In Family's Death, Trying to Fathom the Unfathomable

July 24, 2010
Blurb
Familicide — they also call it that — is common enough that a profile exists for those who commit it: usually white, a bread-winner, older. “It's typically a husband or father who has suffered some major stress,” said Jack Levin, a sociologist and criminologist at Northeastern University. “He has lost his job and is deeply in debt or lost money in the market, and he thinks he's protecting his family from suffering. Or he's in the throes of a nasty divorce and decides to get even with his wife by taking what she loves most, which is the children.” In the few cases where it is a child, he said, the child is usually at least 16.

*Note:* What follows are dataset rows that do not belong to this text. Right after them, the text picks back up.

(* ===== verification/ServerPosture.v ===== *)
(** * The server's protection posture (internal/api/posture.go)

    What the server says about every workload: which job governs it, whether
    its newest restore point is as recent as that job's schedule promises, and
    the verdict that follows.  The database is the lists its queries return. *)
From Stdlib Require Import QArith.
From stdpp Require Import gmap.
From S2P Require Import Prelude JsString JsNumber JsValue GoString ServerSchedule.
#[local] Open Scope Z_scope.

Definition given {A} (o : option A) : bool := match o with Some _ => true | None => false end.

(** ** Durations *)

(** Instants and durations are int64 nanoseconds; [Time.Sub] saturates. *)
Definition maxDuration : Z := 2 ^ 63 - 1.
Definition minDuration : Z := - 2 ^ 63.
Definition Sub (t v : Z) : Z := Z.max minDuration (Z.min maxDuration (t - v)).
Definition Hour : Z := 3600 * 10 ^ 9.

(** [Duration.Hours]: the whole hours and the rest, added as float64. *)
Definition Hours (d : Z) : num :=
  nadd (rnd (inject_Z (Z.quot d Hour))) (ndiv (rnd (inject_Z (Z.rem d Hour))) (of_Z Hour)).

Section rpo.
Context (ToLower : bytes → bytes).

Definition RPO (s : GoSchedule) : option Z :=
  let kind := Kind (Normalized ToLower s) in
  if str_eqb kind (u "hourly") then Some Hour
  else if str_eqb kind (u "daily") then Some (24 * Hour)
  else if str_eqb kind (u "weekly") then Some (168 * Hour)
  else if str_eqb kind (u "monthly") then Some (720 * Hour)
  else None.
End rpo.

Definition RPOGrace (rpo : Z) : Z := let grace := Z.quot rpo 4 in if grace <? Hour then Hour else grace.

(** ** The rows the queries return *)

Definition SourceVM : bytes := u "vm".
Definition SourceAgent : bytes := u "agent".
Definition SourceFailed : bytes := u "failed".

Record GoJobSource := mkJobSrc { jsrc_hostID : bytes; jsrc_vmid : Z; jsrc_name : bytes; jsrc_agentID : bytes; jsrc_paths : list bytes }.

Record GoJob := mkGoJob {
  gj_name : bytes; gj_kind : bytes; gj_schedule : GoSchedule; gj_enabled : bool; gj_sources : list GoJobSource; gj_tagFilter : bytes;
}.

Record VM := mkVM { vm_vmid : Z; vm_name : bytes; vm_node : bytes; vm_tags : list bytes; vm_hostID : bytes; vm_hostName : bytes }.
Record AgentRow := mkAgentRow { agr_id : bytes; agr_hostname : bytes }.
Record PointRow := mkPoint { pt_sourceKind : bytes; pt_sourceID : bytes; pt_createdAt : Z; pt_lastVerifiedAt : option Z }.
Record SourceOutcome := mkOutcome { so_status : bytes; so_finishedAt : Z }.

(** ** The evaluation *)

Inductive Status := Protected | AtRisk | Unprotected | Unknown.
#[export] Instance Status_eq_dec : EqDecision Status.
Proof. solve_decision. Defined.
Definition status_text (s : Status) : bytes :=
  match s with Protected => u "protected" | AtRisk => u "at_risk" | Unprotected => u "unprotected" | Unknown => u "unknown" end.

Definition ReasonNoJob : bytes := u "no_job".
Definition ReasonNoRestorePoints : bytes := u "no_restore_points".
Definition ReasonLastRunFailed : bytes := u "last_run_failed".
Definition ReasonRPOExceeded : bytes := u "rpo_exceeded".

Record postureCountsDTO := mkCounts { pc_protected : Z; pc_atRisk : Z; pc_unprotected : Z }.
Record postureReasonDTO := mkReason { pr_code : bytes; pr_workloads : Z; pr_detail : bytes }.

Record postureWorkloadDTO := mkRow {
  pw_kind : bytes; pw_id : bytes; pw_name : bytes; pw_vmid : Z; pw_hostName : bytes; pw_node : bytes;
  pw_policy : bytes; pw_enabled : bool; pw_rpoHours : option num; pw_lastSuccessAt : option Z; pw_ageHours : option num;
  pw_withinRpo : option bool; pw_lastFailureAt : option Z; pw_lastVerifiedAt : option Z; pw_restorePoints : Z; pw_status : Status;
}.

Record postureDTO := mkPostureDTO {
  pd_verdict : Status; pd_counts : postureCountsDTO; pd_reasons : list postureReasonDTO; pd_workloads : list postureWorkloadDTO;
}.

Record postureWorkload := mkWk {
  wk_kind : bytes; wk_id : bytes; wk_name : bytes; wk_vmid : Z; wk_hostName : bytes; wk_node : bytes; wk_job : option GoJob;
  wk_lastSuccessAt : option Z; wk_lastFailureAt : option Z; wk_lastOutcomeFailed : bool; wk_lastVerifiedAt : option Z; wk_restorePoints : Z;
}.

(** [reasons[code]++]. *)
Definition bump (code : bytes) (reasons : gmap bytes Z) : gmap bytes Z := <[code := default 0 (reasons !! code) + 1]> reasons.

Definition reason_details : list (bytes * bytes) :=
  [ (ReasonNoJob, u "in no enabled backup job"); (ReasonNoRestorePoints, u "in a job but with no restore point yet");
    (ReasonLastRunFailed, u "their most recent backup attempt failed");
    (ReasonRPOExceeded, u "their newest restore point is older than the job's schedule allows") ].

Definition reason_order (code : bytes) : Z :=
  if str_eqb code ReasonNoRestorePoints then 1 else if str_eqb code ReasonLastRunFailed then 2
  else if str_eqb code ReasonRPOExceeded then 3 else 0.

Definition reason_detail (code : bytes) : bytes :=
  match List.find (λ kv, str_eqb kv.1 code) reason_details with Some kv => kv.2 | None => [] end.

(** The map is walked in no order of its own; the sort gives it one. *)
Definition postureReasons (counts : gmap bytes Z) : list postureReasonDTO :=
  sort_by (λ a b, reason_order (pr_code a) <=? reason_order (pr_code b))
    (map (λ kv : bytes * Z, mkReason kv.1 kv.2 (reason_detail kv.1)) (filter (λ kv : bytes * Z, kv.2 ≠ 0) (map_to_list counts))).

Section evaluate.
Context (ToLower : bytes → bytes).

(** One workload: its row, and the reasons counted so far. *)
Definition judge (now : Z) (w : postureWorkload) (reasons : gmap bytes Z) : postureWorkloadDTO * gmap bytes Z :=
  let age := (λ t, let h := Hours (Sub now t) in if nlt h (of_Z 0) then of_Z 0 else h) <$> wk_lastSuccessAt w in
  let row policy enabled rpoHours within status :=
    mkRow (wk_kind w) (wk_id w) (wk_name w) (wk_vmid w) (wk_hostName w) (wk_node w) policy enabled rpoHours
      (wk_lastSuccessAt w) age within (wk_lastFailureAt w) (wk_lastVerifiedAt w) (wk_restorePoints w) status in
  match wk_job w with
  | None => (row [] false None None Unprotected, bump ReasonNoJob reasons)
  | Some job =>
      let rpo := RPO ToLower (gj_schedule job) in
      let '(status, reasons) := if wk_restorePoints w =? 0 then (AtRisk, bump ReasonNoRestorePoints reasons) else (Protected, reasons) in
      let '(status, reasons) := if wk_lastOutcomeFailed w then (AtRisk, bump ReasonLastRunFailed reasons) else (status, reasons) in
      match rpo with
      | None => (row (gj_name job) (gj_enabled job) None None status, reasons)
      | Some rpo =>
          let deadline := rpo + RPOGrace rpo in
          let within := match wk_lastSuccessAt w with Some t => Sub now t <=? deadline | None => false end in
          let '(status, reasons) :=
            if negb within && (0 <? wk_restorePoints w) then (AtRisk, bump ReasonRPOExceeded reasons) else (status, reasons) in
          (row (gj_name job) (gj_enabled job) (Some (Hours rpo)) (Some within) status, reasons)
      end
  end.

Definition count_posture (s : Status) (c : postureCountsDTO) : postureCountsDTO :=
  match s with
  | Protected => mkCounts (pc_protected c + 1) (pc_atRisk c) (pc_unprotected c)
  | AtRisk => mkCounts (pc_protected c) (pc_atRisk c + 1) (pc_unprotected c)
  | _ => mkCounts (pc_protected c) (pc_atRisk c) (pc_unprotected c + 1)
  end.

(** The loop over the workloads. *)
Definition judge_next (now : Z) (acc : list postureWorkloadDTO * postureCountsDTO * gmap bytes Z) (w : postureWorkload) :=
  let '(rows, counts, reasons) := acc in
  let '(d, reasons) := judge now w reasons in
  (rows ++ [d], count_posture (pw_status d) counts, reasons).

Definition evaluatePosture (workloads : list postureWorkload) (now : Z) : postureDTO :=
  match workloads with
  | [] => mkPostureDTO Unknown (mkCounts 0 0 0) [] []
  | _ =>
      let '(rows, counts, reasons) := fold_left (judge_next now) workloads ([], mkCounts 0 0 0, ∅) in
      let verdict := if 0 <? pc_unprotected counts then Unprotected else if 0 <? pc_atRisk counts then AtRisk else Protected in
      mkPostureDTO verdict counts (postureReasons reasons) rows
  end.

(** ** The governing job *)

Definition moreProtective (rpo : option Z) (name : bytes) (bestRpo : option Z) (bestName : bytes) : bool :=
  if negb (Bool.eqb (given rpo) (given bestRpo)) then given rpo
  else match rpo, bestRpo with
       | Some r, Some b => if negb (r =? b) then r <? b else bytes_ltb name bestName
       | _, _ => bytes_ltb name bestName
       end.

Definition better (j best : GoJob) : bool :=
  moreProtective (RPO ToLower (gj_schedule j)) (gj_name j) (RPO ToLower (gj_schedule best)) (gj_name best).

Definition governingJob (jobs : list GoJob) (member : GoJob → bool) : option GoJob :=
  fold_left (λ best j,
    if negb (gj_enabled j) || negb (member j) then best
    else match best with
         | None => Some j
         | Some b => if better j b then Some j else best
         end) jobs None.

Definition HasTag (v : VM) (tag : bytes) : bool :=
  let want := ToLower (TrimSpace tag) in
  if str_eqb want [] then false else existsb (λ t, str_eqb t want) (vm_tags v).

Definition jobCoversVM (j : GoJob) (vm : VM) : bool :=
  if negb (str_eqb (gj_kind j) SourceVM) then false
  else if negb (str_eqb (gj_tagFilter j) []) then HasTag vm (gj_tagFilter j)
  else existsb (λ s, str_eqb (jsrc_hostID s) (vm_hostID vm) && (jsrc_vmid s =? vm_vmid vm)) (gj_sources j).

Definition jobCoversAgent (j : GoJob) (agentID : bytes) : bool :=
  if negb (str_eqb (gj_kind j) SourceAgent) then false
  else existsb (λ s, str_eqb (jsrc_agentID s) agentID) (gj_sources j).

(** ** The handler *)

Record pointStats := mkStats { ps_count : Z; ps_newest : option Z; ps_verifiedAt : option Z }.

Definition later (t : Z) (best : option Z) : option Z :=
  match best with None => Some t | Some b => if b <? t then Some t else best end.

Definition add_point (points : gmap bytes pointStats) (b : PointRow) : gmap bytes pointStats :=
  let key := pt_sourceKind b ++ u "/" ++ pt_sourceID b in
  let st := default (mkStats 0 None None) (points !! key) in
  <[key := mkStats (ps_count st + 1) (later (pt_createdAt b) (ps_newest st))
             (match pt_lastVerifiedAt b with Some v => later v (ps_verifiedAt st) | None => ps_verifiedAt st end)]> points.

Definition fold_points (backups : list PointRow) : gmap bytes pointStats := fold_left add_point backups ∅.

For the young adolescent who destroys himself and the family that surrounds him, no such profile exists; the numbers are too small for there to be anything typical. (Paul Mones, a children’s rights lawyer who has worked on hundreds of cases involving intrafamilial homicide, said he had seen only a few involving siblings killing siblings.) We can take comfort in such numbers, although small numbers are also discomfiting: With no profile, there is no way to predict when another comparable tragedy might occur. Who is the troubled fire-setter who will go on to other petty crimes, and who is the troubled fire-setter who will go on to commit a massacre?
Even if the experts cannot predict, they usually can explain. “The statistics would suggest there was probably family discord, disorganization, chaos — strife between family members and within this boy,” said Bradley Peterson, chief of the division of child and adolescent psychiatry at Columbia….
Read more at the New York Times.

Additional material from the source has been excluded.